Operant conditioning is used to teach behaviors like an elephant walking on hind legs or a child saying "please."
Both classical and operant conditioning are forms of associative learning but differ distinctly.
Classical Conditioning:
Forms associations between stimuli (conditioned stimulus - CS and unconditioned stimulus - US).
Involves respondent behavior, which are automatic responses to a stimulus (e.g., salivation in response to meat powder or a tone).
Operant Conditioning:
Organisms associate their own actions with consequences.
Actions followed by reinforces increase in frequency, while those followed by punishers decrease.
Behavior that operates on the environment to produce rewarding or punishing stimuli is called operant behavior.
B.F. Skinner (1904-1990) was a key figure in modern behaviorism.
Skinner's work elaborated on Edward L. Thorndike's law of effect: Rewarded behavior tends to recur.
In 1943, Skinner and his students successfully taught pigeons how to bowl by shaping their natural behaviors.
Skinner also taught pigeons other behaviors such as walking in a figure eight, playing table tennis, and guiding missiles by pecking at a screen target.
Thorndike used a puzzle box to study cats, rewarding them with fish for escaping.
The cats' performance improved over successive trials, illustrating the law of effect.
Skinner designed an operant chamber, or Skinner box, for his studies.
The box contains a bar or lever that an animal presses to release a reward (food or water) and a device to record responses.
Reinforcement: Any event that strengthens or increases the frequency of a preceding response.
What is reinforcing varies; it can be praise, attention, a paycheck, or drugs.
Food and water work well for hungry and thirsty rats.
Shaping involves gradually guiding an animal's actions toward the desired behavior.
This is done by rewarding successive approximations of the desired behavior.

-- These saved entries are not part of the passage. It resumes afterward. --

(* ===== verification/Auth.v ===== *)
(** * Logging in (api/auth.py)

    The challenge, its signed answer, the login journal with its daily salt, and the ends of sessions.
    The rate limits in front are those of [RateLimit]; [secrets.token_bytes] draws from the world's
    random tokens. *)

From Stdlib Require Import Ascii String.
From stdpp Require Import prelude gmap strings list.
From S2P Require Import Prelude Json Codec RedisStore Models Effects Crypto Config Sessions RateLimit Deps.
From S2P Require Import BlobStorage Queue Messages Users.

#[local] Open Scope morok_scope.

(** ** Bodies (schemas.py) *)

Record ChallengeResponse := mkChallenge { ch_challenge_hex : string; ch_expires_at : Z }.
Record AuthRequest := mkAuthRequest {
  au_pubkey_hex : string; au_challenge_hex : string; au_timestamp : Z; au_signature_hex : string
}.
Definition valid_AuthRequest (b : AuthRequest) : bool :=
  hex_of_len 64 (au_pubkey_hex b) && hex_of_len 64 (au_challenge_hex b) && (0 <=? au_timestamp b)%Z
  && hex_of_len 128 (au_signature_hex b).
Record AuthResponse := mkAuthResponse {
  ar_session_token : string; ar_expires_at : Z; ar_pubkey_hex : string; ar_home_relay : option string; ar_is_home_relay : bool
}.

Definition get_ws_ticket (current : Session) : M (string * Z) :=
  let! ticket := issue_ws_ticket (pubkey_hex current) in
  ret (ticket, WS_TICKET_TTL_SECONDS).

(** ** The journal of logins *)

Definition two_digits (n : Z) : string := (if (n <? 10)%Z then "0" else "") +:+ print_Z n.
(** [strftime("%Y-%m-%d")] of a time in UTC, in the Gregorian calendar; the year has four digits. *)
Definition utc_date (t : Z) : string :=
  let z := (t / 86400 + 719468)%Z in
  let era := (z / 146097)%Z in
  let doe := (z mod 146097)%Z in
  let yoe := ((doe - doe / 1460 + doe / 36524 - doe / 146096) / 365)%Z in
  let doy := (doe - (365 * yoe + yoe / 4 - yoe / 100))%Z in
  let mp := ((5 * doy + 2) / 153)%Z in
  let day := (doy - (153 * mp + 2) / 5 + 1)%Z in
  let month := (if mp <? 10 then mp + 3 else mp - 9)%Z in
  let year := (yoe + era * 400 + (if month <=? 2 then 1 else 0))%Z in
  print_Z year +:+ "-" +:+ two_digits month +:+ "-" +:+ two_digits day.

Definition login_salt_key (date_str : string) : string := "morok:login_salt:" +:+ date_str.

Section Auth.
  Context `{Sha256} `{Nacl} (s : Settings).

(** The salt of the day, when Redis cannot say it. *)
Definition fallback_salt (date_str : string) : string :=
  sha256 (default "" (bytes_fromhex (relay_privkey_hex s)) +:+ date_str).

Definition _daily_ip_hash (ip : string) : M string :=
  let! now := now_ in
  let date_str := utc_date now in
  let! salt := try_except
    (let! candidate := token_ in
     let! was_set := redis_ (rcall (set_nx_ex (login_salt_key date_str) candidate (48 * 3600)) as_set_ok) in
     if (was_set : bool) then ret (Some candidate) else redis_ (rcall (GET (login_salt_key date_str)) as_bulk))
    (fun _ => ret None) in
  ret (sha256_hex (default (fallback_salt date_str) (truthy salt) +:+ ip)).

Definition reactivated (now : Z) (u : User) : User :=
  mkUser (u_pubkey u) (u_username u) (u_tier u) (u_home_relay u) (u_created_at u) (Some now) None (u_username_changed_at u).
Definition deleted_row (pubkey : string) (u : User) : bool :=
  Users.has_key pubkey u && bool_decide (is_Some (u_deleted_at u)).

Definition _reactivate_if_deleted (pubkey_hex : string) : M bool :=
  try_except
    (let! pubkey_bytes := fromhex_ pubkey_hex in
     let! now := now_ in
     let! rowcount := sql (fun db =>
       let '(n, users) := update_where (deleted_row pubkey_bytes) (reactivated now) (t_users db) in (n, set_users users db)) in
     ret (negb (rowcount =? 0)%Z))
    (fun _ => ret false).

Definition login_of (pubkey : string) (l : LoginLog) : bool := String.eqb (ll_pubkey l) pubkey.
(** The ids of the thirty latest rows of the key. *)
Definition keep_ids (pubkey : string) (db : database) : list string :=
  map ll_id (take 30 (order_by (fun l => - ll_created_at l)%Z (List.filter (login_of pubkey) (t_logins db)))).
Definition prune_logins (pubkey : string) (keep : list string) (db : database) : database :=
  set_logins (snd (delete_where (fun l => login_of pubkey l && negb (bool_decide (ll_id l ∈ keep))) (t_logins db))) db.
Definition insert_login (l : LoginLog) : M unit :=
  let! ok := sql (fun db => if existsb (fun l' => String.eqb (ll_id l') (ll_id l)) (t_logins db) then (false, db)
                            else (true, set_logins (t_logins db ++ [l]) db)) in
  if (ok : bool) then ret tt else raise IntegrityError.

Definition user_agent_column (user_agent : option string) : option string :=
  truthy (Some (substring 0 255 (default "" user_agent))).

(** Best effort: [true] when a failed flush leaves the session unusable, so that its commit will
    raise. *)
Definition _record_login (pubkey_hex ip : string) (user_agent : option string) : M bool :=
  try_except
    (let! pubkey_bytes := fromhex_ pubkey_hex in
     let! now := now_ in
     let! ip_hash := _daily_ip_hash ip in
     let! id := token_ in
     let! _ := insert_login (mkLogin id pubkey_bytes now ip_hash (user_agent_column user_agent)) in
     let! keep := sql (fun db => (keep_ids pubkey_bytes db, db)) in
     let! _ := match keep with
               | [] => ret tt
               | _ => sql (fun db => (tt, prune_logins pubkey_bytes keep db))
               end in
     ret false)
    (fun e => ret (match e with IntegrityError => true | _ => false end)).

(** ** The endpoints *)

Definition request_challenge (body_pubkey_hex : string) : M ChallengeResponse :=
  let! challenge := token_ in
  let challenge_hex := hex_of_bytes challenge in
  let! now := now_ in
  let! _ := store_challenge challenge_hex body_pubkey_hex in
  ret (mkChallenge challenge_hex (now + 60)).

(** From the verified signature on. *)
Definition open_session (body : AuthRequest) (pubkey_bytes : string) (request : Request) : M AuthResponse :=
  let! _ := _reactivate_if_deleted (au_pubkey_hex body) in
  let! row := select_user (Users.has_key pubkey_bytes) in
  let account_home := row ≫= fun u => truthy (Some (u_home_relay u)) in
  let is_home := match account_home with Some home => String.eqb home (relay_name s) | None => true end in
  let! session := create_session (au_pubkey_hex body) in
  let client_ip := get_ip_from_request (trusted_proxy_ips s) request in
  let! broken := _record_login (au_pubkey_hex body) client_ip (headers request !! "user-agent") in
  if (broken : bool) then raise PendingRollbackError
  else ret (mkAuthResponse (token session) (expires_at session) (pubkey_hex session) account_home is_home).

Definition verify_challenge (body : AuthRequest) (request : Request) : M AuthResponse :=
  let! expected_pubkey_hex := consume_challenge (au_challenge_hex body) in
  match expected_pubkey_hex with
  | None => http 401 "challenge_not_found_or_expired"
  | Some expected =>
      if negb (String.eqb expected (au_pubkey_hex body)) then http 401 "pubkey_mismatch"
      else
        let! now := now_ in
        if (120 <? Z.abs (now - au_timestamp body))%Z then http 401 "invalid_signature_or_stale_timestamp"
        else
          let msg := canonical_json (auth_payload (au_challenge_hex body) (au_pubkey_hex body) (au_timestamp body)) in
          let! pubkey_bytes := fromhex_ (au_pubkey_hex body) in
          let! sig_bytes := fromhex_ (au_signature_hex body) in
          if negb (ed25519_verify msg sig_bytes pubkey_bytes) then http 401 "invalid_signature_or_stale_timestamp"
          else
            open_session body pubkey_bytes request
  end.

Definition logout (current : Session) : M bool := revoke_session (token current).
Definition revoke_all (current : Session) : M bool :=
  let! count := revoke_all_sessions (pubkey_hex current) in
  ret (0 <? count)%Z.
End Auth.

Example: Training a rat to press a bar by first rewarding it for approaching the bar, then for touching it, and finally for pressing it.
We can also shape our own behavior (e.g., training for a 5k race by gradually increasing walking and running distances and rewarding each stage).
Reinforcers depend on circumstances (e.g., a heat lamp for a cold meerkat).
They also vary among individuals (e.g., chocolate vs. vanilla preference).
Shaping can reveal what nonverbal organisms perceive (e.g., distinguishing colors or tones).
Animals can be trained to form concepts. For example, pigeons can be reinforced for pecking after seeing a human face.
In this case, the human face acts as a discriminative stimulus.
Discriminative Stimulus: A signal that a response will be reinforced.
Pigeons have been trained to discriminate among classes of objects and even between the music of Bach and Stravinsky.
We continually reinforce and shape others' behaviors, often unintentionally.
Example: A child's nagging is reinforced when it leads to a desired outcome, while the parent's response is reinforced by the cessation of nagging.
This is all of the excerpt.